Extracted entries ▸
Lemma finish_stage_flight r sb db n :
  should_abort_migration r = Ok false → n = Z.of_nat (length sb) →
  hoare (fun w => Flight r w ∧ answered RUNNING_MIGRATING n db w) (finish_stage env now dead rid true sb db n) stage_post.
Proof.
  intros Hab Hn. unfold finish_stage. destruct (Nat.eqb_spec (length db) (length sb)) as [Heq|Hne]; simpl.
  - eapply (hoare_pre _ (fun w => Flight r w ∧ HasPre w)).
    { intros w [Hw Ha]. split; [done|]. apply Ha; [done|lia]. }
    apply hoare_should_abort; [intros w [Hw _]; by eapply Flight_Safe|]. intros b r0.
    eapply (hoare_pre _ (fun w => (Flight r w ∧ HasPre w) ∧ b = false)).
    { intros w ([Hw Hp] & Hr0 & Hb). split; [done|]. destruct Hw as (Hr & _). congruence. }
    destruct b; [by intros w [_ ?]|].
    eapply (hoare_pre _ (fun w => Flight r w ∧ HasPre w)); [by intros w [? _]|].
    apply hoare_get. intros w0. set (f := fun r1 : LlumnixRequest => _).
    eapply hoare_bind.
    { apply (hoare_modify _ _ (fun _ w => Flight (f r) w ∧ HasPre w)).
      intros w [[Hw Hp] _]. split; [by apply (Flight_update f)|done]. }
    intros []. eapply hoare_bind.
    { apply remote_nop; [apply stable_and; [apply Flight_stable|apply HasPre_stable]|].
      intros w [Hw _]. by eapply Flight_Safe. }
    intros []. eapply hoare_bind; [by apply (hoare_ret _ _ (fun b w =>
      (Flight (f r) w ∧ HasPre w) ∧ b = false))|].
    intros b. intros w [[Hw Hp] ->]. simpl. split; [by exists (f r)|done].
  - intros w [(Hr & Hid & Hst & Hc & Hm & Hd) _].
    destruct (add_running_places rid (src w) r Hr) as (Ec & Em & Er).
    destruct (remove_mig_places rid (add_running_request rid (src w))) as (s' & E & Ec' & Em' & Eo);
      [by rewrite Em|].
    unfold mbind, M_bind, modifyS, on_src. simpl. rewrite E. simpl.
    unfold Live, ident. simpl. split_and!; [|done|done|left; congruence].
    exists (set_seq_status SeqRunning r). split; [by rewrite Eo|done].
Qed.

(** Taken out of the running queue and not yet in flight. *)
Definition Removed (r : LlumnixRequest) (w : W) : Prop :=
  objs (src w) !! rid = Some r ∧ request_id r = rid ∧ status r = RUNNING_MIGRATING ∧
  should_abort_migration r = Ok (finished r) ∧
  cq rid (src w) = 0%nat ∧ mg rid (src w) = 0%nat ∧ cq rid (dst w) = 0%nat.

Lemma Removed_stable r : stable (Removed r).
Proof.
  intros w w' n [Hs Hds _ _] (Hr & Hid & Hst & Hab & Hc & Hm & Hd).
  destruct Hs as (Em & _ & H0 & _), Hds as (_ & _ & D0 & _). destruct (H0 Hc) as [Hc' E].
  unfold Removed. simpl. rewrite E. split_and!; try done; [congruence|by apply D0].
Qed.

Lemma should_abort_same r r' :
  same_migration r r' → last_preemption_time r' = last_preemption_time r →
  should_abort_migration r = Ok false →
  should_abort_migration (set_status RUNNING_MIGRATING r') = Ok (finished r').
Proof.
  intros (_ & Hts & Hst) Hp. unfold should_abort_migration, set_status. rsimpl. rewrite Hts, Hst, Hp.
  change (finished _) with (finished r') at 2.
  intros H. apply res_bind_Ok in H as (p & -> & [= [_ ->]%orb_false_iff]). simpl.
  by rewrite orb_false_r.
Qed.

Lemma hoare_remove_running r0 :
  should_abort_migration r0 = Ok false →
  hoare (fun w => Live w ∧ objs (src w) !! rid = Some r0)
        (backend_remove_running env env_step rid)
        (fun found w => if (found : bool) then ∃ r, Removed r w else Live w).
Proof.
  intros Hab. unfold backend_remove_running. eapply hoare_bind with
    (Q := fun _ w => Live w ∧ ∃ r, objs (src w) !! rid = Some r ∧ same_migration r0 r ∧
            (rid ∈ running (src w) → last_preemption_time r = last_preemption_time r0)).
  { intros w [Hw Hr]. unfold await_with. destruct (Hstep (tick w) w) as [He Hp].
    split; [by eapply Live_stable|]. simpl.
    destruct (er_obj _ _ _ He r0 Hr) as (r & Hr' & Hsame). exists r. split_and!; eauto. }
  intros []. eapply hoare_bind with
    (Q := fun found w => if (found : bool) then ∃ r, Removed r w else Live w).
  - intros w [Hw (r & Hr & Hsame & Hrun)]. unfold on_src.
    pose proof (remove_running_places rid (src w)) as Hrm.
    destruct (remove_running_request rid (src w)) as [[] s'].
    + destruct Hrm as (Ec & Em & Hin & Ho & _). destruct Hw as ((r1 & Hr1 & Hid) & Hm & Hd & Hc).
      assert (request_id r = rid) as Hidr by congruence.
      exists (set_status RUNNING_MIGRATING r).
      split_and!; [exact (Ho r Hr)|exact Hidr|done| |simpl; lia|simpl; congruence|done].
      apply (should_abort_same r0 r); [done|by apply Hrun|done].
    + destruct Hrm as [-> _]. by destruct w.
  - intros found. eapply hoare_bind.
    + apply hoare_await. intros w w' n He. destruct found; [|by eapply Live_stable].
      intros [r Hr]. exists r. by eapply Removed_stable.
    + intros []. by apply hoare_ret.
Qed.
* * *
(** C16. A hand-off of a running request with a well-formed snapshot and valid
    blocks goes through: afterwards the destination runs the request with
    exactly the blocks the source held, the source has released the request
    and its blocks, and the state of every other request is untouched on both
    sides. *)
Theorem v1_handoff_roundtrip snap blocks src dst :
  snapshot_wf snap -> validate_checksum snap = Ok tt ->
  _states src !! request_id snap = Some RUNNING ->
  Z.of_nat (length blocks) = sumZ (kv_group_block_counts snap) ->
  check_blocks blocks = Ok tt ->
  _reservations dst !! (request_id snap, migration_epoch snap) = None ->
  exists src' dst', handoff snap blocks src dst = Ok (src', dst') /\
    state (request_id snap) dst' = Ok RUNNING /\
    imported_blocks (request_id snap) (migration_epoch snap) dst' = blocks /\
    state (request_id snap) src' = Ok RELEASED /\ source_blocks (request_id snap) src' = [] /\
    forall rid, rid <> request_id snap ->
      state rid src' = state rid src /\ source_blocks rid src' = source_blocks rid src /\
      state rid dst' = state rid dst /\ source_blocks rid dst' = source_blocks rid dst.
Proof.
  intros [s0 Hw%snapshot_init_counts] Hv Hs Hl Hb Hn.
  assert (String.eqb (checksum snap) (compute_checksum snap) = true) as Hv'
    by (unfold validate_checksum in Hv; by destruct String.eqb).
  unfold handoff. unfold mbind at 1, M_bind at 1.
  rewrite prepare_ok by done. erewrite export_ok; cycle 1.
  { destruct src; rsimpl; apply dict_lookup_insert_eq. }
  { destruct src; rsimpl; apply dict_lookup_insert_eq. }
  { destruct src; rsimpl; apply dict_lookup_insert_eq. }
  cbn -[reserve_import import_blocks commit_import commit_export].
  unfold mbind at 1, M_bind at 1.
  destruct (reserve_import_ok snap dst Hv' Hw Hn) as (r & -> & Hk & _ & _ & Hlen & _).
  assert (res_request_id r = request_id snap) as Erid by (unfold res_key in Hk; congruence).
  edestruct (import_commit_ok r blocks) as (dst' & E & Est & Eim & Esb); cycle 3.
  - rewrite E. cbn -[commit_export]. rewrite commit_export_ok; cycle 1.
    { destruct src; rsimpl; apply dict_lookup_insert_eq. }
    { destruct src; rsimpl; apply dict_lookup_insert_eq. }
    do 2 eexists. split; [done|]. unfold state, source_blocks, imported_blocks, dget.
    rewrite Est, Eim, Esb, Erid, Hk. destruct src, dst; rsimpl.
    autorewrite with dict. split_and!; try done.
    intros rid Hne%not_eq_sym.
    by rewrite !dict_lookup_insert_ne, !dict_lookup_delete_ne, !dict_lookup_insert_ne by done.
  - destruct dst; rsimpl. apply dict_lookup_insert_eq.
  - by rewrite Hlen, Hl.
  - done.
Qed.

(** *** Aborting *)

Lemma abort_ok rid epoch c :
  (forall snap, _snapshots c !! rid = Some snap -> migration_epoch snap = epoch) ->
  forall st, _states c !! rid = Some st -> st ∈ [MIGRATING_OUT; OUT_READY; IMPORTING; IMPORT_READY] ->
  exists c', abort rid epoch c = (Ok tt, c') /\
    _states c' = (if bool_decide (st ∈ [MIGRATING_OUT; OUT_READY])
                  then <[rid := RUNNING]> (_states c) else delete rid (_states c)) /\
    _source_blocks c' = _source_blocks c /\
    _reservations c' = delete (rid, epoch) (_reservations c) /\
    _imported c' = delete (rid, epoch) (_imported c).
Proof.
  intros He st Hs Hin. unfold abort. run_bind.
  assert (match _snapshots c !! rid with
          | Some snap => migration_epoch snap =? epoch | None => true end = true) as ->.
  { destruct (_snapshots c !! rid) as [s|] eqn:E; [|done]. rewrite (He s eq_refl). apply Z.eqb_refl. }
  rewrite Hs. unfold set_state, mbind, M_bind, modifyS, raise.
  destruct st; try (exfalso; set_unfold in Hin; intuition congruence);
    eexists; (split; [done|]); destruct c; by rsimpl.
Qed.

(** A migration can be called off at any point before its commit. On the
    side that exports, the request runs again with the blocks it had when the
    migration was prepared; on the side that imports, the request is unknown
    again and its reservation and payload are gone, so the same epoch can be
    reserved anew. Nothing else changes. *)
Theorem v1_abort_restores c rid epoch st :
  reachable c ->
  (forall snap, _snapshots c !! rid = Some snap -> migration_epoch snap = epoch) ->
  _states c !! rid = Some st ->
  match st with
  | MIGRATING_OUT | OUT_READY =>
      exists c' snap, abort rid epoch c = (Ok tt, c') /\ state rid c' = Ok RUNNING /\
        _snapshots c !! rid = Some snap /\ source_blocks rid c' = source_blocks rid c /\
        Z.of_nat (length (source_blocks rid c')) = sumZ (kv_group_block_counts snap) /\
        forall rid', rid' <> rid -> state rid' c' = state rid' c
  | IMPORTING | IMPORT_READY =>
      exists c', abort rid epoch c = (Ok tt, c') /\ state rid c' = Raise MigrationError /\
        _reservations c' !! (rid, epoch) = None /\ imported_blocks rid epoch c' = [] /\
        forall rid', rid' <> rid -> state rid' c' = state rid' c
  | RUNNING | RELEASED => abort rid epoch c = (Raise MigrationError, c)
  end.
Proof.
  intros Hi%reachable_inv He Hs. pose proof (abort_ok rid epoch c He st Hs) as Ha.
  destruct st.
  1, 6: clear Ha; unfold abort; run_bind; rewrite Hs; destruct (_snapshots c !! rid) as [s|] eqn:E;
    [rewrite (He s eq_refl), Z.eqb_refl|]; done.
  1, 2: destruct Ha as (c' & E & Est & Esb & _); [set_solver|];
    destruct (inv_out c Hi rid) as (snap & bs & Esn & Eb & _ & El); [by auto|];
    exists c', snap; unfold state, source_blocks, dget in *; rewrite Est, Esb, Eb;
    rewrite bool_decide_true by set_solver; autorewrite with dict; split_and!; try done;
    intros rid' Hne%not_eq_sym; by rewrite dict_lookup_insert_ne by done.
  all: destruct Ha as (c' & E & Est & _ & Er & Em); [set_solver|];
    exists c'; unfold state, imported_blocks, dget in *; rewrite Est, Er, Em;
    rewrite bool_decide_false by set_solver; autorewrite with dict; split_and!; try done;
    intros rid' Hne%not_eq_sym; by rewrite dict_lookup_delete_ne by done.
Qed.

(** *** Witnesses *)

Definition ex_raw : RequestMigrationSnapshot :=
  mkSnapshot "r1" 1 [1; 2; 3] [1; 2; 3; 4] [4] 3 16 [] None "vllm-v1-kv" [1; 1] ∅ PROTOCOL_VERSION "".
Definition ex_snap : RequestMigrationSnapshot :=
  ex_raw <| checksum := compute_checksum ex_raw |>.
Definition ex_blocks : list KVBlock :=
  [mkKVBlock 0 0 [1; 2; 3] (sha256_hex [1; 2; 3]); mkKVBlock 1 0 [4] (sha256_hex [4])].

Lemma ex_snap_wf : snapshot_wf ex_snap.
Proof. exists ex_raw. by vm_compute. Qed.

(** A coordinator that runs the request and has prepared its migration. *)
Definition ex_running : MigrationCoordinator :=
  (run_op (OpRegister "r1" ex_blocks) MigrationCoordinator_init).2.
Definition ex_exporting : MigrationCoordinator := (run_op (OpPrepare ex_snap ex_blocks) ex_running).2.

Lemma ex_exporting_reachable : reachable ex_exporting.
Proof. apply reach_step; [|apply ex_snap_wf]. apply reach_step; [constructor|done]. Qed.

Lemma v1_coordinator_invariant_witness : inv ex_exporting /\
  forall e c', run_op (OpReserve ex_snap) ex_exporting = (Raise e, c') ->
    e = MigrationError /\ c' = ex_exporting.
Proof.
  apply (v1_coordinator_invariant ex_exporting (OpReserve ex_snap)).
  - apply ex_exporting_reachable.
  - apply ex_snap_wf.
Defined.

What is required ▸
Starting at the line that has "reserved anew. Nothing else changes. *)" in the records above, restate word for word every line until the one that has "Raise MigrationError /\", and include that one as well.

Exercise response ▸
    reserved anew. Nothing else changes. *)
Theorem v1_abort_restores c rid epoch st :
  reachable c ->
  (forall snap, _snapshots c !! rid = Some snap -> migration_epoch snap = epoch) ->
  _states c !! rid = Some st ->
  match st with
  | MIGRATING_OUT | OUT_READY =>
      exists c' snap, abort rid epoch c = (Ok tt, c') /\ state rid c' = Ok RUNNING /\
        _snapshots c !! rid = Some snap /\ source_blocks rid c' = source_blocks rid c /\
        Z.of_nat (length (source_blocks rid c')) = sumZ (kv_group_block_counts snap) /\
        forall rid', rid' <> rid -> state rid' c' = state rid' c
  | IMPORTING | IMPORT_READY =>
      exists c', abort rid epoch c = (Ok tt, c') /\ state rid c' = Raise MigrationError /\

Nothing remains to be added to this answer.